Debbie Bouchard calls her position as Manager of the University of Maine’s Maine Aquatic Animal Health Laboratory [MAAHL] her second tour of duty at the university.

She put in her first as a student, majoring in microbiology, as well as a professional from 1977 to 1997. (Her given name is Deborah, but no one in the lab calls her anything but Debbie, which underscores the sense of openness and friendliness that pervades the atmosphere.)

The Microbiology Department, back in the 1970s and 1980s, when she worked there as a student on the work-study program, specialized in fish health work and research. She had applied for a job to help pay her way through college, and the first one that opened up happened to be at the lab. She said, “By default I got pulled into doing aquatic animal health work, and I just learned to love that science.” Asked how she came to choose science in the first place, she said, “Even as a little kid, I liked knowing why everything happened.”

This well-rounded microbiologist has done everything from human clinical work in a hospital laboratory to animal diagnostic work and doing that on aquatic animals. As she explained, “Whether you’re doing microbiology on fish or humans, the skill is still the same.” Between her two “tours of duty” at the university, she spent eight years operating her own microbiology company, Micro Technologies, Inc., which focused on performing aquatic animal health inspection and certification procedures for aquaculture companies.

It is unusual for a microbiologist to have both private and public experience, and this makes her better prepared to take a leading role in both circumstances. In addition to her B. S. in Microbiology, she is a graduate faculty advisor, a certified Fish Health Inspector in the U.S. and Canada; in addition, she sits on the National Aquaculture Animal Health Plan (NAAHP) for the United States Department of Agriculture (USDA) and the USDA/APHIS Animal Plant Health Inspection Services.

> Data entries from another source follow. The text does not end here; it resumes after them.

Fixpoint Node_ind (node : Node) : P node :=
  let each := fix each (nodes : list Node) : Forall P nodes :=
    match nodes with
    | [] => @List.Forall_nil Node P
    | n :: rest => @List.Forall_cons Node P n rest (Node_ind n) (each rest)
    end in
  let optional (o : option Node) : from_option P True o :=
    match o with Some n => Node_ind n | None => I end in
  let optionalBlock (o : option (list Node)) : from_option (Forall P) True o :=
    match o with Some nodes => each nodes | None => I end in
  match node with
  | ProgramNode statements => case_program statements (each statements)
  | BlockNode statements => case_block statements (each statements)
  | VariableDeclarationNode name isConstant initialValue =>
      case_variableDeclaration name isConstant initialValue (optional initialValue)
  | BinaryOpNode operation l r =>
      case_binaryOp operation l r (Node_ind l) (Node_ind r)
  | NumberNode value => case_number value
  | StringNode value => case_string value
  | IdentifierNode name => case_identifier name
  | FunctionNode name parameters body =>
      case_function name parameters body (optionalBlock body)
  | CallNode callee arguments => case_call callee arguments (each arguments)
  | IfNode condition thenBlock elseBlock =>
      case_ifNode condition thenBlock elseBlock (Node_ind condition)
        (optionalBlock thenBlock) (optionalBlock elseBlock)
  | WhileNode condition body =>
      case_while condition body (Node_ind condition) (optionalBlock body)
  | PrintNode expression => case_print expression (optional expression)
  | ReturnNode value => case_ret value (optional value)
  end.
End Node_ind.

(** ** parser.cpp *)

(** [std::stod] on the lexemes the lexer gives [NUMBER] tokens: digits,
    then optionally a point and digits.  [None] is the
    [std::invalid_argument] thrown when the text does not start with a
    digit.  The value is exact; [std::out_of_range] for literals beyond the
    range of [double] is outside the model. *)
Fixpoint digits (s : string) (acc : N) (count : nat) : N * nat * string :=
  match s with
  | String c s' =>
      if isdigit c
      then digits s' (10 * acc + (N.of_nat (code c) - 48))%N (S count)
      else (acc, count, s)
  | EmptyString => (acc, count, s)
  end.

Fixpoint pow10 (k : nat) : positive :=
  match k with O => 1%positive | S k' => (10 * pow10 k')%positive end.

Definition stod (s : string) : option Q :=
  let '(whole, n, rest) := digits s 0%N O in
  if (n =? 0)%nat then None
  else
    match rest with
    | String "." frac =>
        let '(all, k, _) := digits frac whole O in
        Some (Qred (Z.of_N all # pow10 k))
    | _ => Some (Z.of_N whole # 1)
    end.

Module Parser.

Record t := mk { tokens : TokenList; position : nat }.

(** What a parsing routine ends with: a value, a C++ exception (its
    [what()]), or the fuel of this model running out. *)
Inductive Result (A : Type) :=
  | Ok (a : A)
  | Throw (what : string)
  | OutOfFuel.
#[global] Arguments Ok {A} a.
#[global] Arguments Throw {A} what.
#[global] Arguments OutOfFuel {A}.

(** A member function: it may move [position], also when it throws. *)
Definition M (A : Type) : Type := t → Result A * t.

#[global] Instance M_ret : MRet M := λ A a p, (Ok a, p).
#[global] Instance M_bind : MBind M := λ A B k m p,
  match m p with
  | (Ok a, p') => k a p'
  | (Throw what, p') => (Throw what, p')
  | (OutOfFuel, p') => (OutOfFuel, p')
  end.

Definition throw {A} (what : string) : M A := λ p, (Throw what, p).
Definition outOfFuel {A} : M A := λ p, (OutOfFuel, p).

(** [Parser::currentToken] *)
Definition currentToken : M Token := λ p,
  (Ok (default (Token.mk END_OF_FILE "" 0 0) (tokens p !! position p)), p).

(** [Parser::advance] *)
Definition advance : M unit := λ p,
  (Ok tt, {| tokens := tokens p; position := S (position p) |}).

Definition typeIs (ty : TokenType) (tok : Token) : bool :=
  bool_decide (Token.type tok = ty).

(** [while (p(currentToken())) advance();] over the tokens left. *)
Fixpoint advanceWhile (cond : Token → bool) (fuel : nat) : M unit :=
  tok ← currentToken;
  if cond tok then
    match fuel with
    | O => outOfFuel
    | S fuel' => advance;; advanceWhile cond fuel'
    end
  else mret tt.

Definition tokensLeft : M nat := λ p,
  (Ok (length (tokens p) - position p)%nat, p).

(** [dynamic_cast<BlockNode*>] *)
Definition asBlock (node : Node) : option (list Node) :=
  match node with BlockNode statements => Some statements | _ => None end.

(** The operators of the loops of [parseExpression], [parseTerm] and
    [parseFactor]. *)
Definition expressionOp (ty : TokenType) : option Op :=
  match ty with
  | ASSIGN => Some Assign
  | EQUALS => Some Equals
  | NOT_EQUALS => Some NotEquals
  | GREATER => Some Greater
  | LESS => Some Less
  | _ => None
  end.

Definition termOp (ty : TokenType) : option Op :=
  match ty with
  | PLUS => Some Add
  | MINUS => Some Subtract
  | _ => None
  end.

Definition factorOp (ty : TokenType) : option Op :=
  match ty with
  | MULTIPLY => Some Multiply
  | DIVIDE => Some Divide
  | _ => None
  end.

(** The parameter list of [parseFunction] after its first name:
    [while (type == COMMA) { advance(); expect IDENTIFIER; push; advance(); }] *)
Fixpoint parseParameters (fuel : nat) (parameters : list string)
  : M (list string) :=
  tok ← currentToken;
  if typeIs COMMA tok then
    match fuel with
    | O => outOfFuel
    | S fuel' =>
        advance;;
        tok' ← currentToken;
        if negb (typeIs IDENTIFIER tok')
        then throw "Expected parameter name after comma"
        else advance;;
             parseParameters fuel' (parameters ++ [Token.value tok'])
    end
  else mret parameters.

The animal health lab does applied research on aquatic animals, shellfish, and crustaceans, both cultured species and natural fisheries, though most of Bouchard’s experience has been in working with salmon and trout. The lab focuses on working with the causative agent: virus, bacteria, or parasites of fisheries diseases.

At present it has three major projects: 1. An intermolt study of regional lobster health, which graduate student David Basti is working on. 2. Lobster stressors: seeing what stresses lobster to death when trapped to see if it can lead to correct management practices. 3. Alternative baits to herring, such as catfish, suckerfish, etc. These fish would come from the western U.S. So the lab is looking at disease pathogen introduction from those fish, or put more simply: the risk of introducing new diseases to Maine waters.

“One of the things that sets us apart is that … everything we do is directly applicable to the fishing industry,” she said.

“It can be a relatively complex project: we can do big, federal funded projects, we can do state funded projects, or individual funded projects.”

With all the lab’s successes, not everything always goes smoothly in laboratories that work with live animals. The day before the interview for this story, there had been an emergency with a project the lab is finishing.

“We had this big, beautiful trial going on, looking at different genetic families of salmon that the USDA is developing,” Bouchard said, adding, “They’re in an aquarium downstairs. We go in. We gown-up.” (She explained that the trial includes work with infectious agents.) “And the control tank, the water supply got turned off, so all the control fish died.” She explained, “That’s an act of God that happens in an aquarium, so to salvage the experiment we sampled fish till 7:30 p.m. last night. Today, we’re breaking down the rest of it.”

Despite the problem of losing the control salmon, Bouchard calls managing the lab stressless compared to owning her own company. That microbiology firm did national and international regulatory work and grew from two people working out of a single room to a staff of eight and a full-equipped lab. At the university she enjoys working with lots of young, bright minds.

She also dances regularly: everything from line dancing and ballroom to hip-hop, she said. But beyond that, this small, slight woman used to do competitive weightlifting at 103 pounds and with less than 14 percent body fat. Although her weight and percentage of body fat may have risen a bit since her twenties, she still dances and keeps up her strength training.

Anne Lichtenwalner, Ph.D., veterinarian, Assistant Professor, and Director of the university’s Maine Veterinary Diagnostic Laboratory and the MAAHL, spoke of Bouchard with great respect for her abilities as a microbiologist, saying, “She is a very capable person who can handle all aspects of grant preparation and budgeting (noting that they are vital skills in an academic institution), run a laboratory, and develop new assays [laboratory tests] for disease detection in many different species of animals.” Lichtenwalner went on saying of Bouchard, “She is great to work with, and is a wonderful colleague.”

Lichtenwalner ended this encomium by saying, “We are delighted to have her here at the University of Maine, where she received her undergraduate education.”